What to produce -> In the records below, find the line with "- Console output" and the line with "SENSOR_IN_USE : bool;". Print both exactly, along with every line between them, and no other line.

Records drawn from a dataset
-- Opening Marker --

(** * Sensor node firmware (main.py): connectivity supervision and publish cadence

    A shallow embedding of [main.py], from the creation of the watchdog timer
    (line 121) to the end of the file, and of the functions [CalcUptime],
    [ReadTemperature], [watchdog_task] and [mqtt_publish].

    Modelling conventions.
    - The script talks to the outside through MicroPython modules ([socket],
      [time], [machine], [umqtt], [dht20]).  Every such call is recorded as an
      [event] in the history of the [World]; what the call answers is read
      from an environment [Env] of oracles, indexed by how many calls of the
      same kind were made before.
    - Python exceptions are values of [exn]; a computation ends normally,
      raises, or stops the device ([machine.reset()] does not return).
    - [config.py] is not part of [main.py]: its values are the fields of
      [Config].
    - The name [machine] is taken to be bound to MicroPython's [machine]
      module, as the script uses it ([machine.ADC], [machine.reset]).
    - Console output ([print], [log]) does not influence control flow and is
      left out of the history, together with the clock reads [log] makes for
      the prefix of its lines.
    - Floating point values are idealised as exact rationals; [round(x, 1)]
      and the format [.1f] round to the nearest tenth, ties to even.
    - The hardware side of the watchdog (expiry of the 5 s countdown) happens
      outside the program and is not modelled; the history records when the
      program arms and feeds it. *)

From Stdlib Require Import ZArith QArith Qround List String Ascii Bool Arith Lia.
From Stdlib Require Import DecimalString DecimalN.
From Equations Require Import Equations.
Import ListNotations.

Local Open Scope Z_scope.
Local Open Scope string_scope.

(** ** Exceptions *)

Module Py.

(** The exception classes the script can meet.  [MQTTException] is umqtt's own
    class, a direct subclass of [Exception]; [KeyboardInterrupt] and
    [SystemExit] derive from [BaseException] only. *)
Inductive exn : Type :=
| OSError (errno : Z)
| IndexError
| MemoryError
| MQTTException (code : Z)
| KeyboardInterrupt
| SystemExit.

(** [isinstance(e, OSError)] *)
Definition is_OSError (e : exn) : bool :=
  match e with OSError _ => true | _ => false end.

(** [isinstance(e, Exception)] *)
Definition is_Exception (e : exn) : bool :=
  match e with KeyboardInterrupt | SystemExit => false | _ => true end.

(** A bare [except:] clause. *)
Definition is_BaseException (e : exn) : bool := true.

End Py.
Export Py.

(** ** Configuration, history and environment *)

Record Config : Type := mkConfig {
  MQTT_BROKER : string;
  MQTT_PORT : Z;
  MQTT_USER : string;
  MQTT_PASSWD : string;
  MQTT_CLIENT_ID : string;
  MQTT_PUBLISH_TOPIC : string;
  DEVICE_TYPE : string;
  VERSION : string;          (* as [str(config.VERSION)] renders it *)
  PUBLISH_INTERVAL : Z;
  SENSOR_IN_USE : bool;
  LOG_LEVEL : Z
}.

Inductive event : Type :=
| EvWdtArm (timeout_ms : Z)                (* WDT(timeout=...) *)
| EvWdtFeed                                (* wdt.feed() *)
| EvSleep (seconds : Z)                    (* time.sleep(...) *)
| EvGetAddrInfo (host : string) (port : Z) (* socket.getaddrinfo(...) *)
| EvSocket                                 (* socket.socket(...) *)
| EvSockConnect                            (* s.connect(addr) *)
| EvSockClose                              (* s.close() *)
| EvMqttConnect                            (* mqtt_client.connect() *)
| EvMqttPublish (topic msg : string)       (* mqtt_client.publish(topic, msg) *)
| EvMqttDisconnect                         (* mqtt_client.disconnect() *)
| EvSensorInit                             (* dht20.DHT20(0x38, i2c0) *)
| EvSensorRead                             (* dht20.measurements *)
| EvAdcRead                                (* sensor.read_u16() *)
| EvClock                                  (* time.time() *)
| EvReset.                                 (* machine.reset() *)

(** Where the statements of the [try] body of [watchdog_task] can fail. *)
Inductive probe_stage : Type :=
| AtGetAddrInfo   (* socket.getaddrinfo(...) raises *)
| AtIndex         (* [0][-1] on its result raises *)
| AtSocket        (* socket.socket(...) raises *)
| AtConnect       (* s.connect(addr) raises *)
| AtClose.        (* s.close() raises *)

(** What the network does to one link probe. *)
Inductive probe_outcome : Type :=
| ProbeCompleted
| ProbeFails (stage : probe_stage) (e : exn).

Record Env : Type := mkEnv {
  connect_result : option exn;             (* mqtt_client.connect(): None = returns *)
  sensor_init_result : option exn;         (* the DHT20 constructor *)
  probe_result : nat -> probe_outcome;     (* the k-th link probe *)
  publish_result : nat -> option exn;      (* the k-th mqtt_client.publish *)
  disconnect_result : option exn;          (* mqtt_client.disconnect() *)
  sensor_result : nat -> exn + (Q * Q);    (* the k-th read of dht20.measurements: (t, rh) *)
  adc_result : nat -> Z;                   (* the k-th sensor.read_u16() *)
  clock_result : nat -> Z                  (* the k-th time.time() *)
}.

-- Closing Marker --
-- Opening Marker --

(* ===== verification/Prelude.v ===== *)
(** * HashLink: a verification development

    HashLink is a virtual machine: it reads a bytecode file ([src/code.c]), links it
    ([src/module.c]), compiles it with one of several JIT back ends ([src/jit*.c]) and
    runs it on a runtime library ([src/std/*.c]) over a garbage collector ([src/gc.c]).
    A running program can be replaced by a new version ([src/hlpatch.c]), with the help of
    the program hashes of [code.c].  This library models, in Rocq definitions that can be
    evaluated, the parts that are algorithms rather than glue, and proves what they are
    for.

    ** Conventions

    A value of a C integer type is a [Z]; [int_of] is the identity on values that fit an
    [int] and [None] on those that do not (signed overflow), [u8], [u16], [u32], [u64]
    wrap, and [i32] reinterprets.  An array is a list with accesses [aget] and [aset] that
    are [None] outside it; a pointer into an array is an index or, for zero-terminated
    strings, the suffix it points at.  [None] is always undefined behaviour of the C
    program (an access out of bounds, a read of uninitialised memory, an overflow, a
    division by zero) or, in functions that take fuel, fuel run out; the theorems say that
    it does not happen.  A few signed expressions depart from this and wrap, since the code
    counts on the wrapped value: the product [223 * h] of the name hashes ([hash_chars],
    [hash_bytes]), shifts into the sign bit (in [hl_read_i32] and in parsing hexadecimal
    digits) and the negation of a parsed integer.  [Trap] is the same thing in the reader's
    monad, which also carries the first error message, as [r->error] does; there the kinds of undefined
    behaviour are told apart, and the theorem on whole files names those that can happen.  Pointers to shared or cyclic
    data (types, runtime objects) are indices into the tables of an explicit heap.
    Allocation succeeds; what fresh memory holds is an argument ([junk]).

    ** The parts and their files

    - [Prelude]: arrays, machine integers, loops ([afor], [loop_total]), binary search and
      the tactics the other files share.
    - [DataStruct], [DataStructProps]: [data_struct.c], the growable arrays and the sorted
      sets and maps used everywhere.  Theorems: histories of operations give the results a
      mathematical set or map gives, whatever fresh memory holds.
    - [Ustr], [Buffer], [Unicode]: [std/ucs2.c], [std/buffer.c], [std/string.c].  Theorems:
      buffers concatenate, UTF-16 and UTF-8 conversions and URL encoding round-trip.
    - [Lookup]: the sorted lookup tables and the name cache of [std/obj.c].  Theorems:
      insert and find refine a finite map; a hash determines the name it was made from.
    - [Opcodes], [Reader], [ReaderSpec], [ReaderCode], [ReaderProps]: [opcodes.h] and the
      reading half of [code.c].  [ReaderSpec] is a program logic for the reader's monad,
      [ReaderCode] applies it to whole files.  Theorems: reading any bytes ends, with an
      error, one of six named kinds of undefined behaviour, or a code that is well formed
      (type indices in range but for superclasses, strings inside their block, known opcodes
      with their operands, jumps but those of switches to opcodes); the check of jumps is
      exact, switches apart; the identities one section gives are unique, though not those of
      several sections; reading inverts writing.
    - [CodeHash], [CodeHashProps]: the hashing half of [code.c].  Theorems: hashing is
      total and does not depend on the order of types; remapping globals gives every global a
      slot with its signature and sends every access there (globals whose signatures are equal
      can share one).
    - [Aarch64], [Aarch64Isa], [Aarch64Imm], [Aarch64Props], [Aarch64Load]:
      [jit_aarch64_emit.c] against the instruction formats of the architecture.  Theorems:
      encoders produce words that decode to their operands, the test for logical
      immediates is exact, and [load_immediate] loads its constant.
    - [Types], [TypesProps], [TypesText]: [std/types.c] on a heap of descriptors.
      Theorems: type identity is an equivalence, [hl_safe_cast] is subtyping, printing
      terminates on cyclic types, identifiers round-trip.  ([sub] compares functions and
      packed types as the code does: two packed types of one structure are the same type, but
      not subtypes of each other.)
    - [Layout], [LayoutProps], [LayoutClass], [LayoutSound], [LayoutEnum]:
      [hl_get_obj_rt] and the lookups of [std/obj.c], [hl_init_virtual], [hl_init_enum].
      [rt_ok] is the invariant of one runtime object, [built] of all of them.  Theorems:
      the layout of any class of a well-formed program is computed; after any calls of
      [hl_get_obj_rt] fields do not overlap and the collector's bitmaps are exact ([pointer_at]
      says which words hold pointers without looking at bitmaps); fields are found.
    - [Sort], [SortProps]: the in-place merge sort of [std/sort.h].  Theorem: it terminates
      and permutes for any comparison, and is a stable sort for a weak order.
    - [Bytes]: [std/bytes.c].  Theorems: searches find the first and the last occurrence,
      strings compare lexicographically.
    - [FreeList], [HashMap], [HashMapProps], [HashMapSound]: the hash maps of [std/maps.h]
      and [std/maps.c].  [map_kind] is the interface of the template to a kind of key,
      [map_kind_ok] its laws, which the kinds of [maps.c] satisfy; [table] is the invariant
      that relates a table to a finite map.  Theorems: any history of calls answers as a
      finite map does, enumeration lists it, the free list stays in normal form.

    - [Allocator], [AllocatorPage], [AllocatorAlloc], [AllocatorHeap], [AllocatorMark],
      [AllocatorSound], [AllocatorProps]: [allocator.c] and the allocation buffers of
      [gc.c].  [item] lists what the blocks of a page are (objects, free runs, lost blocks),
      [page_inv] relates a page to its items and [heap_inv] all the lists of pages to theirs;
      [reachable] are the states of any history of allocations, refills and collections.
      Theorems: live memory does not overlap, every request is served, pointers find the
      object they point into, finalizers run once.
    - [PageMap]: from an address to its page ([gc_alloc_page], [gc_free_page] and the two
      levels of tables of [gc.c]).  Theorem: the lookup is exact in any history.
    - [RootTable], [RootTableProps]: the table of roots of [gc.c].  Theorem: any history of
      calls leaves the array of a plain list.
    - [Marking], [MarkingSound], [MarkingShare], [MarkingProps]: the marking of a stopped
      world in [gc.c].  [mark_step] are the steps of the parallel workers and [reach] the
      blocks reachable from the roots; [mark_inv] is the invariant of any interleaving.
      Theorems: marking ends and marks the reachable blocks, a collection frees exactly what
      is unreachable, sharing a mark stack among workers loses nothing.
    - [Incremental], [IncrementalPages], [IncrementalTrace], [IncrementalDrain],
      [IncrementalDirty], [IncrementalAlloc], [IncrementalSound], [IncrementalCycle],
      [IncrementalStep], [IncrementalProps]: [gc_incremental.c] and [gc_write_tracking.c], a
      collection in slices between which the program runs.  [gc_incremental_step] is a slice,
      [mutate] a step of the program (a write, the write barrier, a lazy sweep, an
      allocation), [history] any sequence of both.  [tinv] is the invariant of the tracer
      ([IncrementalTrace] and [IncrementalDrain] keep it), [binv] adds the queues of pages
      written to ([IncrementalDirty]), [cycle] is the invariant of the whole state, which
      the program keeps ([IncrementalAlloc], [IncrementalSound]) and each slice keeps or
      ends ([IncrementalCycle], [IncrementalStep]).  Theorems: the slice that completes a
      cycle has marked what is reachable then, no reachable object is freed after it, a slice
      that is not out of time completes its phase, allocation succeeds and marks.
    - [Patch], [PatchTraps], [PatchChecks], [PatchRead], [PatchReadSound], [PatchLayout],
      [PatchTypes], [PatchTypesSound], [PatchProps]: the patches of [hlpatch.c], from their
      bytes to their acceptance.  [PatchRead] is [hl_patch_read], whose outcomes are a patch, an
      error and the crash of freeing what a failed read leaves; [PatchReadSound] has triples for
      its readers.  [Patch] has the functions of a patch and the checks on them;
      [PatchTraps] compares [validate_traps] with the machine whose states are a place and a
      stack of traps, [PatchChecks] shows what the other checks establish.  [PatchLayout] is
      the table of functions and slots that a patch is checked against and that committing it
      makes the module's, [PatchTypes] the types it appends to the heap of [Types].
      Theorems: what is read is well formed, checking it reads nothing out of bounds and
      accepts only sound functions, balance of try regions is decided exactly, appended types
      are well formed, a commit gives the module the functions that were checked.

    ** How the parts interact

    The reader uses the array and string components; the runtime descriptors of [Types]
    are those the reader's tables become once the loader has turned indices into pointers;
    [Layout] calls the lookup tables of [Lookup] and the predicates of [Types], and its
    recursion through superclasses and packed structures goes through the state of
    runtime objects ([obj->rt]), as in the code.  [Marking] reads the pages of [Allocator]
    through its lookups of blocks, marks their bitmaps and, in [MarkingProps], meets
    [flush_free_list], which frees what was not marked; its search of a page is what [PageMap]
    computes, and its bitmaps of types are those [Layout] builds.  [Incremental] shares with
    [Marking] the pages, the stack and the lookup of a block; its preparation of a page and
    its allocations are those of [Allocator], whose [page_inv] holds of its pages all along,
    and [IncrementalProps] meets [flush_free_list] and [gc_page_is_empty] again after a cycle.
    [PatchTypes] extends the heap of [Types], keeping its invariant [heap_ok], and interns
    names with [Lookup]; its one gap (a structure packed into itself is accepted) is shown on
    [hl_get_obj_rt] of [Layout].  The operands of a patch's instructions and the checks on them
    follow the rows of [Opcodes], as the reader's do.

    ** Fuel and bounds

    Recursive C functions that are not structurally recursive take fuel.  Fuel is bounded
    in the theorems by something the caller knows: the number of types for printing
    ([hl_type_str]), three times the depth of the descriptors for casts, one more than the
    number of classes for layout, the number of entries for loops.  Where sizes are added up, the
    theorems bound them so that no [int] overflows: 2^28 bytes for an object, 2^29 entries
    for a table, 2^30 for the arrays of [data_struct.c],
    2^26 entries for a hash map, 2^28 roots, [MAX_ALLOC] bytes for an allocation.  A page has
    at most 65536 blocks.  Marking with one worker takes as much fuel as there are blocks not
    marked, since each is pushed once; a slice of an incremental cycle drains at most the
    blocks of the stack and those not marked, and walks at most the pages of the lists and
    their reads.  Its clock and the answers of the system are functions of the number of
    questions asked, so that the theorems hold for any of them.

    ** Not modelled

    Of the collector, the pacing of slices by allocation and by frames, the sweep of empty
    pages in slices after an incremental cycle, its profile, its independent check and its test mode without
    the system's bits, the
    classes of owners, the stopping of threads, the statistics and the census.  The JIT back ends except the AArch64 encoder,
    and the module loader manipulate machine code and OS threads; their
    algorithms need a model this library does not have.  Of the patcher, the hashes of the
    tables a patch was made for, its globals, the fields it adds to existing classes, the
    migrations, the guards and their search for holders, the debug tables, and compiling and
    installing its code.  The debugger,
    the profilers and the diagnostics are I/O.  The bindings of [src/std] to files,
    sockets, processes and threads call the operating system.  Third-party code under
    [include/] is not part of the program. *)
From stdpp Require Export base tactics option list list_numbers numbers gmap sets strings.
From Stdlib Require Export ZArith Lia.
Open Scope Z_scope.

-- Closing Marker --

Exercise solution ->
    - Console output ([print], [log]) does not influence control flow and is
      left out of the history, together with the clock reads [log] makes for
      the prefix of its lines.
    - Floating point values are idealised as exact rationals; [round(x, 1)]
      and the format [.1f] round to the nearest tenth, ties to even.
    - The hardware side of the watchdog (expiry of the 5 s countdown) happens
      outside the program and is not modelled; the history records when the
      program arms and feeds it. *)

From Stdlib Require Import ZArith QArith Qround List String Ascii Bool Arith Lia.
From Stdlib Require Import DecimalString DecimalN.
From Equations Require Import Equations.
Import ListNotations.

Local Open Scope Z_scope.
Local Open Scope string_scope.

(** ** Exceptions *)

Module Py.

(** The exception classes the script can meet.  [MQTTException] is umqtt's own
    class, a direct subclass of [Exception]; [KeyboardInterrupt] and
    [SystemExit] derive from [BaseException] only. *)
Inductive exn : Type :=
| OSError (errno : Z)
| IndexError
| MemoryError
| MQTTException (code : Z)
| KeyboardInterrupt
| SystemExit.

(** [isinstance(e, OSError)] *)
Definition is_OSError (e : exn) : bool :=
  match e with OSError _ => true | _ => false end.

(** [isinstance(e, Exception)] *)
Definition is_Exception (e : exn) : bool :=
  match e with KeyboardInterrupt | SystemExit => false | _ => true end.

(** A bare [except:] clause. *)
Definition is_BaseException (e : exn) : bool := true.

End Py.
Export Py.

(** ** Configuration, history and environment *)

Record Config : Type := mkConfig {
  MQTT_BROKER : string;
  MQTT_PORT : Z;
  MQTT_USER : string;
  MQTT_PASSWD : string;
  MQTT_CLIENT_ID : string;
  MQTT_PUBLISH_TOPIC : string;
  DEVICE_TYPE : string;
  VERSION : string;          (* as [str(config.VERSION)] renders it *)
  PUBLISH_INTERVAL : Z;
  SENSOR_IN_USE : bool;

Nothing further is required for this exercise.